-------- Entries shown

Lemma backup_indices_names (month : string) (counts : list Z) :
  In month month_list ->
  backup_indices (map (backup_name month) counts) = counts.
Proof.
  intros Hm. unfold backup_indices. induction counts as [|n l IH]; [reflexivity|].
  simpl. rewrite (backup_index_name month n Hm). simpl. f_equal. exact IH.
Qed.

Section Resume.
Context `{JL : JsonLib} `{OUT : Outside}.

(** Claim C5 (resume correctness). When the files of the year directory
    that the resume pattern matches are the checkpoints of the month at the
    counts [counts], [resume_backup] returns the largest count as the
    starting offset together with the record list of the checkpoint at that
    count, which has as many entries as the count says; without any
    checkpoint it returns offset zero and the empty list. The world is not
    changed. *)
Theorem resume_correctness (year_dir : list string) (month : string)
  (counts : list Z) (w : world) :
  In month month_list ->
  backup_files_in w year_dir month ≡ₚ map (backup_name month) counts ->
  (forall n, In n counts -> exists l, checkpoint_at w year_dir month n l) ->
  match counts with
  | [] => resume_backup year_dir month w = (inr (0, VList []), w)
  | _ :: _ =>
      exists m l,
        resume_backup year_dir month w = (inr (m, VList l), w) /\
        In m counts /\ (forall n, In n counts -> n <= m) /\
        checkpoint_at w year_dir month m l
  end.
Proof.
  intros Hm Hperm Hcp. unfold resume_backup. unfold_eff.
  fold (backup_files_in w year_dir month).
  assert (Hidx : backup_indices (backup_files_in w year_dir month) ≡ₚ counts).
  { unfold backup_indices. rewrite Hperm. fold (backup_indices (map (backup_name month) counts)).
    by rewrite backup_indices_names. }
  destruct counts as [|c cs].
  - apply Permutation_nil_r in Hidx. by rewrite Hidx.
  - destruct (backup_indices (backup_files_in w year_dir month)) as [|first others] eqn:E.
    { symmetry in Hidx. by apply Permutation_nil_r in Hidx. }
    destruct (max_index_spec first others) as [Hin Hub].
    set (m := max_index first others) in *.
    assert (Hmc : In m (c :: cs)).
    { apply list_elem_of_In. rewrite <- Hidx. by apply list_elem_of_In. }
    destruct (Hcp m Hmc) as (l & t & Hr & Hl & Hlen).
    exists m, l. unfold lift_py, lift. rewrite Hr. simpl. rewrite Hl.
    split_and!; [reflexivity|exact Hmc| |by exists t].
    intros n Hn. apply Hub. apply list_elem_of_In. rewrite Hidx. by apply list_elem_of_In.
Qed.

End Resume.

(** ** The harvester: bucket skip, rotation and retry exhaustion *)

Section HarvesterTheorems.
Context `{JL : JsonLib} `{OUT : Outside}.

Lemma after_rate_limits_trace mk (n : nat) (w : world) :
  exists new, trace (after_rate_limits mk n w) = (trace w ++ new)%list /\
              Forall (retry_event mk) new.
Proof.
  revert w. induction n as [|n IH]; intros w; cbn [after_rate_limits].
  - exists []. by rewrite app_nil_r.
  - destruct (nth_error (API_KEYS w) (current_api_key_index w)) as [key|].
    + destruct (IH (rotated (mk key) (polled w))) as (new & Hn & HF).
      exists (EvRequest (mk key) :: EvSleep 2 :: new). split.
      * rewrite Hn. simpl. by rewrite <- !app_assoc.
      * repeat constructor; [by exists key|done].
    + exists []. by rewrite app_nil_r.
Qed.


(** Claim C7, as amended (rate limits on page requests). In the patch
    harvester every page request answered by a 429 moves the key pointer on
    by one modulo the pool size and the loop asks for the same page again:
    after any number of such replies in a row, with no pause asked for, the
    loop is still running in the same state, the pointer has advanced by
    that number modulo the pool size, and all requests sent were for the
    same offset; there is no retry budget. In the main harvester a page
    reply with a status other than 200, a 429 included, ends the pagination
    of the month after that one request, and the pointer stays. *)
Theorem rate_limit_rotation (n fuel : nat) (query : string)
  (year_dir : list string) (month : string) (start : Z) (articles : pyval)
  (total_processed : Z) (key : option string) (json_data : pyval) (w : world) :
  (rate_limited (patch_page_request query start) (S n) w = true ->
   let w' := after_rate_limits (patch_page_request query start) (S n) w in
   ScopusPatch.page_loop (S n + fuel) query year_dir month (start, articles) w
   = ScopusPatch.page_loop fuel query year_dir month (start, articles) w' /\
   API_KEYS w' = API_KEYS w /\
   current_api_key_index w'
   = ((current_api_key_index w + S n) mod length (API_KEYS w))%nat /\
   requests_made w' = (requests_made w + S n)%nat /\
   fs w' = fs w /\
   exists new, trace w' = (trace w ++ new)%list /\
               Forall (retry_event (patch_page_request query start)) new) /\
  (start < 5000 ->
   no_pause_signal (stdin_poll (polls_made w)) = true ->
   nth_error (API_KEYS w) (current_api_key_index w) = Some key ->
   status_code (respond (requests_made w) (page_request query start key)) <> 200 ->
   json_body (respond (requests_made w) (page_request query start key))
   = Some json_data ->
   Scopus.page_loop (S fuel) query year_dir month
     (start, total_processed, articles) w
   = (inr (start, total_processed, articles),
      sent (page_request query start key) (polled w))).
Proof.
  split.
  - intros H. cbv zeta.
    destruct (after_rate_limits_state _ _ _ H) as (H1 & H2 & H3 & _ & H5).
    split_and!; try done.
    + by apply patch_page_loop_rate_limited.
    + apply after_rate_limits_trace.
  - intros. by eapply main_page_not_200.
Qed.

----------------

_Requirement_.
Could you copy out every line in the listing where the word "first" appears?

_Solution to this task_.
  - destruct (backup_indices (backup_files_in w year_dir month)) as [|first others] eqn:E.
    destruct (max_index_spec first others) as [Hin Hub].
    set (m := max_index first others) in *.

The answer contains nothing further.